The latest Alzheimer’s disease treatment from Eisai and Biogen needs to be cheaper than $20,000 a year to be cost-effective, according to a draft analysis from an influential nonprofit organization published Thursday.
The Institute for Clinical and Economic Review, or ICER, dug into the evidence for lecanemab and concluded that the drug’s demonstrated benefits, a modest but statistically significant delay in the advance of Alzheimer’s, are worth between $8,500 and $20,600 per year. ICER’s calculations, which could change in response to public comment over the next month, are based on metrics meant to quantify the value of improvements to quality of life.
Eisai, which is leading the effort to commercialize lecanemab, has not disclosed how much it will charge for the medicine, saying only that it will prize affordability and access. That will soon change, as the drug, a twice-monthly infusion, is expected to win a preliminary Food and Drug Administration approval by Jan. 6.
Hanging over the impending launch of lecanemab is the recent disaster of Aduhelm, an Alzheimer’s medicine developed by Eisai and Biogen but commercialized by the latter. In 2021, Biogen set a list price of $56,000 a year for the average patient and later cut that number in half after backlash from physicians and payers. Months later, amid doubts about the drug’s efficacy, Medicare implemented a policy that all but prohibits reimbursing for Aduhelm and any Alzheimer’s medicines that work by targeting toxic plaques in the brain, a category that includes lecanemab.

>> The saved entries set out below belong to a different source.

Lemma step_tick all ex s sw now srv w ca t rl sl sw' w' st :
  implements all ex (mkSys srv w ca t rl sl) st → t <= now → is_i64 now → is_writers srv !! s = Some sw →
  rows_bytes (waiting sw) < 2 ^ 44 →
  hour_over now (sw_openedAt sw) (rows_bytes (waiting sw))
    || (rows_bytes (waiting sw) <? wc_MaxBlockBytes (with_limit cfg)) = true →
  flushAndMaybeSeal false now sw w = Some (sw', w') →
  ∃ st', store_step (wc_Retention cfg) st Silent st' ∧
    implements all ex (mkSys (mkIngestionServer cfg (<[s := sw']> (is_writers srv))) w' ca now rl sl) st'.
Proof.
  intros Im Ht Hnow Hs Hb Hlim E. pose proof Im as [I _ Hn Hwt _ _ _ _].
  cbn [y_srv y_world y_cache y_time y_reap y_sweep] in *.
  destruct (service_flush W tiers store cfg t0 K (base <$> sealed0) false [] all (expired_rows ex) t srv w
              (base <$> ev_sealed st) s sw now)
    as (sw1 & w1 & blocks1 & E1 & I1 & Heff); try done; [apply not_elem_of_nil|].
  rewrite E in E1. injection E1 as <- <-.
  assert (writer_ok cfg t0 K s sw (view (db w)) t (zlen all)) as [(Hsh & Hu & Hlt) _ _ _ _ _ _ [Hom [Hlo Hot]]] by by apply I.
  assert (0 <= t0) as Ht0 by apply I. destruct (floor_range t0 Ht0) as [Hf0 _].
  assert (is_i64 (sw_openedAt sw)) as Hoi by (unfold is_i64 in *; lia).
  pose proof (floor_mono (sw_openedAt sw) now ltac:(lia)) as Hfm. rewrite Hom, Z.sub_0_r in Hfm.
  destruct Heff as [(-> & Ho & Hheld & Hfs & Hview)|(ring & mt & m1 & Hreq & Hid & Hrows & Hheld & -> & Ho & Hm1 & Hview & Hfs)].
  - exists (mkStore (ev_sealed st) (ev_waiting st) now). split; [apply es_wait; by rewrite Hn|]. by eapply tick_kept.
  - eexists. split; [|eapply tick_sealed; eauto; lia].
    apply es_seal; [by rewrite Hn|done|lia| |].
    + assert (fresh s (sw_openedAt sw) (base <$> ev_sealed st)) as Hf.
      { apply (sv_fresh _ _ _ _ _ _ _ _ _ _ _ _ _ _ I); [done|apply not_elem_of_nil]. }
      specialize (Hf _ Hoi ltac:(lia)). rewrite lookup_fmap in Hf. by apply fmap_None in Hf.
    + rewrite Hrows, <- Hwt. unfold waiting_at. by rewrite Hs.
Qed.

(** *** Entries of the reaper and of the janitor *)
Lemma stored_delete (blocks : gmap BlockID (Tier * Memtable)) id :
  stored (delete id blocks) ++ (match blocks !! id with Some (_, mt) => Rows mt | None => [] end) ≡ₚ stored blocks.
Proof.
  destruct (blocks !! id) as [[t mt]|] eqn:Hb; [|by rewrite delete_id, app_nil_r].
  rewrite <- (insert_delete_id blocks id (t, mt) Hb) at 2. by rewrite stored_insert by apply lookup_delete_eq.
Qed.

Lemma unsealed_entries srv sealed m h id :
  is_u64 h → entries_ok srv sealed m → entries_ok srv (delete id sealed) (unsealed_view h id m).
Proof.
  intros Hh []. assert (∀ h' id', expires h' id' (unsealed_view h id m) → expires h' id' m) as He.
  { intros h' id' [v Hv]. exists v. unfold unsealed_view in Hv. apply lookup_delete_Some in Hv as [_ Hv].
    by apply lookup_delete_Some in Hv as [_ ?]. }
  split.
  - intros et kh i Hk. rewrite unsealed_indexed, lookup_fmap. intros Hi [b0 Hb]. apply fmap_Some in Hb as (b & Hb & _).
    pose proof Hb as [_ Hb']%lookup_delete_Some. rewrite (eo_typed0 et kh i Hk Hi); [|rewrite lookup_fmap, Hb'; by eexists].
    unfold type_of. by rewrite Hb, Hb'.
  - intros i b [Hne Hb]%lookup_delete_Some. destruct (eo_queued0 i b Hb) as [Hu [v Hv]]. split; [done|].
    exists v. rewrite unsealed_other; [done|auto with bbdb|]. intros [_ E]%ExpiryKey_inj; [by destruct Hne|done|done].
  - intros h' i b Hh' Hx%He [_ Hb]%lookup_delete_Some. by eapply eo_hour0.
  - intros et kh i Hk. rewrite unsealed_indexed. by apply eo_index_past0.
  - intros h' i Hh' Hx%He. by eapply eo_expiry_past0.
Qed.

Lemma entry_delete srv sealed t id e : entry_ok srv sealed t e → entry_ok srv (delete id sealed) t e.
Proof. intros []. split; try done. intros b [_ Hb]%lookup_delete_Some. by apply en_block0. Qed.

Lemma unsealed_logs h id m :
  (∀ s q, unsealed_view h id m !! WALKey s q = m !! WALKey s q) ∧
  (∀ s, unsealed_view h id m !! WALSeqKey s = m !! WALSeqKey s).
Proof. split; intros; apply unsealed_other; auto with bbdb. Qed.

(** A scan finds entries that are due. *)
Lemma scan_entries all ex y st now w' r :
  implements all ex y st → y_time y <= now → is_i64 now → on_db (ScanExpiredEntries (now_hour now)) (y_world y) = (w', r) →
  implements all ex (mkSys (y_srv y) w' (y_cache y) now (y_reap y) (y_sweep y)) (mkStore (ev_sealed st) (ev_waiting st) now) ∧
  ∃ l, r = Ok l ∧ ∀ e, e ∈ l → entry_ok (y_srv y) (ev_sealed st) now e.
Proof.
  intros Im Ht Hi E. destruct (implements_later all ex y st now Im Ht Hi) as [I ? ? ? Hen Hca Hre Hsw].
  cbn [y_srv y_world y_cache y_time y_reap y_sweep ev_sealed ev_waiting ev_now] in *.
  assert (0 <= now) as Hn0 by (destruct (sv_time _ _ _ _ _ _ _ _ _ _ _ _ _ _ I); lia).
  pose proof (serves_stable _ _ _ _ _ _ I) as St.
  destruct (scan_works W tiers store Htk now _ _ Hn0 Hi St) as (w1 & l & E1 & St1 & Hv & Hf & Hl).
  rewrite E in E1. injection E1 as -> ->. split.
  - split; cbn [y_srv y_world y_cache y_time y_reap y_sweep ev_sealed ev_waiting ev_now]; rewrite ?Hv, ?Hf; try done.
    by eapply serves_world; [exact I|exact St1|intros; by rewrite Hv..| |].
  - exists l. split; [done|]. intros e (Hu & Hd & Hx)%Hl. split; [done|by eapply (eo_expiry_past _ _ _ Hen)|].
    intros b Hb. symmetry. by eapply (eo_hour _ _ _ Hen).
Qed.

(** The blocks of the abstract store an entry removes. *)
Definition removed (sealed : Held) (e : ExpiredEntry) : list Sealed :=
  match sealed !! ee_ID e with Some b => [b] | None => [] end.

Lemma reap_entry_kept all ex e srv w ca t rl sl w' st :
  implements all ex (mkSys srv w ca t (e :: rl) sl) st →
  stable W tiers store (base <$> delete (ee_ID e) (ev_sealed st)) w' →
  view (db w') = unsealed_view (ee_Hour e) (ee_ID e) (view (db w)) →
  (∀ i b q, (base <$> delete (ee_ID e) (ev_sealed st)) !! i = Some b → tier_file tiers i q →
     files (fs w') !! q = files (fs w) !! q) →
  implements all (removed (ev_sealed st) e ++ ex) (mkSys srv w' ca t rl sl)
    (mkStore (delete (ee_ID e) (ev_sealed st)) (ev_waiting st) t).
Proof.
  intros [I Hdue Hnow Hwt Hen Hca Hre Hsw] St1 Hv Hframe. cbn [y_srv y_world y_cache y_time y_reap y_sweep] in *.
  destruct (Hre e ltac:(left)) as [[Hu He] Hpast Hblock].
  destruct (unsealed_logs (ee_Hour e) (ee_ID e) (view (db w))) as [Hl1 Hl2].
  split; cbn [y_srv y_world y_cache y_time y_reap y_sweep ev_sealed ev_waiting ev_now]; try done.
  - eapply serves_world; [exact I|exact St1|intros; rewrite Hv; auto..| |].
    + intros id b. rewrite fmap_delete. apply delete_lookup_Some.
    + rewrite <- (stored_delete (base <$> ev_sealed st) (ee_ID e)), fmap_delete, lookup_fmap, <- app_assoc.
      apply Permutation_app_head. unfold removed, expired_rows.
      destruct (ev_sealed st !! ee_ID e) as [b|]; [|done]. cbn. by rewrite ?app_nil_r.
  - apply Forall_app. split; [|done]. unfold removed. destruct (ev_sealed st !! ee_ID e) as [b|]; [|apply Forall_nil_2].
    apply Forall_cons. split; [by rewrite (Hblock b eq_refl)|apply Forall_nil_2].
  - rewrite Hv. by apply unsealed_entries.
  - destruct Hca as [Hst Hinv Hwarm Hcp]. split; try done. intros x Hx [b Hb].
    rewrite Hst, (Hframe (be_id x) b); [|done|exists TierHot, store; split; [apply Htk|auto]].
    rewrite <- Hst. apply Hwarm; [done|]. rewrite fmap_delete in Hb. apply delete_lookup_Some in Hb. by eexists.
  - intros x Hx. apply entry_delete, Hre. by right.
  - intros x Hx. by apply entry_delete, Hsw.
Qed.

Lemma step_reap_entry all ex e srv w ca t rl sl w' r st :
  implements all ex (mkSys srv w ca t (e :: rl) sl) st → reap_one tiers e w = (w', r) →
  let l := match r with Ok true => Expired (ee_ID e) | _ => Silent end in
  ∃ st', store_step (wc_Retention cfg) st l st' ∧
    implements all (removed (ev_sealed st) e ++ ex) (mkSys srv w' ca t (remaining r (fun _ => rl)) sl) st' ∧
    length (removed (ev_sealed st) e) = length (expiries (visible l)).
Proof.
  intros Im E. pose proof Im as [I _ Hnow _ _ _ Hre _]. cbn [y_srv y_world y_cache y_time y_reap y_sweep] in *.
  destruct (Hre e ltac:(left)) as [[Hu He] Hpast Hblock].
  destruct (reap_one_works W tiers store Htk _ w e (serves_stable _ _ _ _ _ _ I)) as (w1 & E1 & St1 & Hv & Hframe).
  rewrite E in E1. injection E1 as -> ->. rewrite <- fmap_delete in St1, Hframe. cbn [remaining].
  cbv zeta. eexists. split; [|split; [by eapply reap_entry_kept|]]; unfold removed; rewrite <- ?Hnow, lookup_fmap;
    destruct (ev_sealed st !! ee_ID e) as [b|] eqn:Hb; cbn [fmap option_fmap option_map];
    first [rewrite bool_decide_true by by eexists|rewrite bool_decide_false by by intros []].
  - apply (es_expire _ _ b); [done|]. by rewrite (Hblock b eq_refl), Hnow.
  - rewrite delete_id by done. by apply es_wait.
  - done.
  - done.
Qed.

For lecanemab to succeed where Aduhelm failed, Eisai will need to persuade regulators that the drug’s clinical trial data, recently published in the New England Journal of Medicine, make it a worthwhile medicine for patients in the early stages of Alzheimer’s. And the company will need to set a price that doesn’t make that argument untenable.

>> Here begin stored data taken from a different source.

(* ===== verification/Boot.v ===== *)
(** * From [New] to the event store: [internal/server/server.go] with everything it starts

    What [New] assembles is a system in the sense of [System]: the ingestion
    service and the writers with the configuration it derived, the engine with
    the cache and the tiers it made, the reaper and the janitor on the same
    tiers.  So the theorems on runs hold of the process that starts on a new
    data directory with any configuration whose tiers are apart. *)
From Stdlib Require Import QArith_base.
From S2P Require Import Prelude GoTime GoFmt GoOs Pebble PebbleRef Keys Wal BlockMetaDB IdxDB Expiry Event Memtable.
From S2P Require Import Bloom Format Tier World Sealer RingBuf BlockReader Heap Merger Index BloomCache Config Query QueryPar QueryExact.
From S2P Require Import Ttl Reap Writer WriterRun Ingest IngestRun Server System SystemRefines SystemRuns.
#[local] Open Scope Z_scope.

Section boot.
Context `{PebbleDriver} `{!Pebble} `{SliceSort} `{MapOrder} `{BloomLib} `{Zstd} `{XXHash}.

(** The libraries do their part: reads and writes of the store work while [W]
    holds, compression is bounded, filters can be encoded. *)
Record libraries_work (W : pdb → Prop) : Prop := {
  lw_reads : reads_work W;
  lw_writes : writes_work W;
  lw_zstd : zstd_bound;
  lw_bloom b : ∃ data, Serialize b = Ok data;
}.

Definition hot_tier (cfg : Config) : TierStore := local_tier (mkLocal (Root (Hot (Tiers cfg))) TierHot).

(** The server that [New] returns, as a system at the time [t0]. *)
Definition booted (srv : Server) (d : pdb) (f : FS) (t0 : time) : Sys :=
  mkSys (gs_ingestion (sv_grpcServer srv)) (mkWorld _ d f) (en_bloom (sv_engine srv)) t0 [] [].

Lemma New_setting W cfg p p' srv :
  libraries_work W → pr_db p = None → New cfg p = (p', Ok srv) → roots_apart cfg → RingBufSize (Ingestion cfg) <= 2 ^ 62 →
  service_setting W (sv_tiers srv) (hot_tier cfg) (sv_writerCfg srv) ∧
  tiers_ok W (sv_tiers srv) (hot_tier cfg) ∧
  booted srv = fun d f t0 => start_sys (hot_tier cfg) (sv_writerCfg srv) t0 (mkWorld _ d f) (BloomCacheBytes (Config.Query cfg)).
Proof.
  intros [HR HW Hz Hb] Hp E Hap Hring. pose proof E as E'. apply New_spec in E' as [_ ->]; [|done].
  set (warm := mkLocal (Root (Warm (Tiers cfg))) TierWarm). set (cold := mkLocal (Root (Cold (Tiers cfg))) TierCold).
  set (hot := mkLocal (Root (Hot (Tiers cfg))) TierHot).
  assert (∀ t st, tier_map hot warm cold !! t = Some st → ∃ ls, st = local_tier ls) as Hloc.
  { intros t st [[_ ->]|[[_ ->]|[_ ->]]]%tier_map_lookup; by eexists. }
  split; [|split; [|done]].
  - split; [done|]. intros s Hs Hlt. by apply (assembled_setting cfg W s).
  - split; [done|done| |done|].
    + intros t st [ls ->]%Hloc. apply LocalTierLaws.
    + intros id id' q. by apply local_tier_files.
Qed.

(** A new database: nothing stored under any key. *)
Lemma new_database W tiers store cfg t0 K d f :
  W d → view d = ∅ → sched f = [] → 0 <= t0 → is_i64 t0 → K < 2 ^ 64 →
  system_start W tiers store cfg t0 K ∅ (mkWorld _ d f).
Proof.
  intros Hw Hv Hf Ht Hi HK. split; cbn [db]; [|rewrite Hv; apply no_entries].
  rewrite fmap_empty. split; cbn [db fs]; rewrite ?Hv; try done.
  intros et kh id _ [v Hx]. by rewrite lookup_empty in Hx.
Qed.

End boot.

(** ** The default configuration, a batch and a query *)
Lemma sample_libraries : libraries_work calm.
Proof.
  split; [exact calm_reads|exact calm_writes| |].
  - intros b. cbn. unfold zlen. simpl. lia.
  - intros b. by eexists.
Qed.

Definition first_server : Server :=
  assemble default_config (mkLocal (Root (Hot (Tiers default_config))) TierHot)
    (mkLocal (Root (Warm (Tiers default_config))) TierWarm) (mkLocal (Root (Cold (Tiers default_config))) TierCold).

Lemma first_batch :
  ∃ srv resp, handleBatch sample_env false (3 * Hour + 2) (gs_ingestion (sv_grpcServer first_server)) morning_batch
              = Some (srv, resp) ∧ wp_Error resp = None.
Proof.
  assert (match handleBatch sample_env false (3 * Hour + 2) (gs_ingestion (sv_grpcServer first_server)) morning_batch with
          | Some (_, resp) => match wp_Error resp with None => true | Some _ => false end
          | None => false end = true) as E by (vm_compute; reflexivity).
  destruct (handleBatch _ _ _ _ _) as [[srv resp]|]; [|discriminate E].
  exists srv, resp. split; [reflexivity|]. by destruct (wp_Error resp).
Qed.

Lemma first_run d f :
  ∃ y r, runs_to (sys_step (sv_tiers first_server) (sv_writerCfg first_server))
           (booted first_server d f (3 * Hour + 1)) (morning_trace r) y.
Proof.
  destruct first_batch as (srv & resp & E & He). set (w := mkWorld RefOps d f). set (ca := en_bloom (sv_engine first_server)).
  destruct (Query (sv_tiers first_server) noon_query (mkQState (db w) ca (fs w))) as [q r] eqn:Eq.
  exists (mkSys srv (mkWorld _ (qs_db q) (qs_fs q)) (qs_cache q) (3 * Hour + 2) [] []), r.
  eapply (rt_step _ _ (Stored (routed_batch sample_env morning_batch)) _ (Answered noon_query r :: [])).
  { replace (Stored (routed_batch sample_env morning_batch)) with (batch_label sample_env morning_batch resp)
      by (unfold batch_label; by rewrite He).
    eapply sy_batch; [|exact later_i64|exact morning_range|apply Forall_forall; exact sample_event_ok|exact E]. by vm_compute. }
  eapply (runs_to_one _ _ (Answered noon_query r)). apply sy_query. exact Eq.
Qed.

Lemma first_i64 : is_i64 (3 * Hour + 1).
Proof. by vm_compute. Qed.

In its analysis, ICER considered a roughly 2,000-volunteer clinical trial in which lecanemab slowed the cognitive and functional decline of patients with early-stage Alzheimer’s by 27% relative to placebo. In the 18-month study, Eisai’s drug also dramatically reduced patients’ levels of beta-amyloid, a toxic protein in the brain thought to drive the advance of Alzheimer’s, and the drug showed statistically significant benefits on three backup measures of cognition and function.
About 20% of patients in the study experienced swelling or bleeding in the brain, a common side effect of amyloid-targeting medicines. Most of those cases resolved on their own, with about 4% resulting in symptoms.
Lecanemab’s safety has come into sharp focus over the past two months after three patients died of major brain bleeds. The first, reported by STAT in October, was an 87-year-old patient taking the blood-thinner Eliquis. The second, revealed by Science in November, was a 65-year-old given a powerful anticoagulant after suffering a stroke, leading to concerns that the micro-hemorrhages tied to lecanemab could become dangerous bleeding episodes for patients taking blood thinners. A third, reported in Science on Wednesday, was a 79-year-old woman who received a course of the blood-thinner heparin after hospitalization.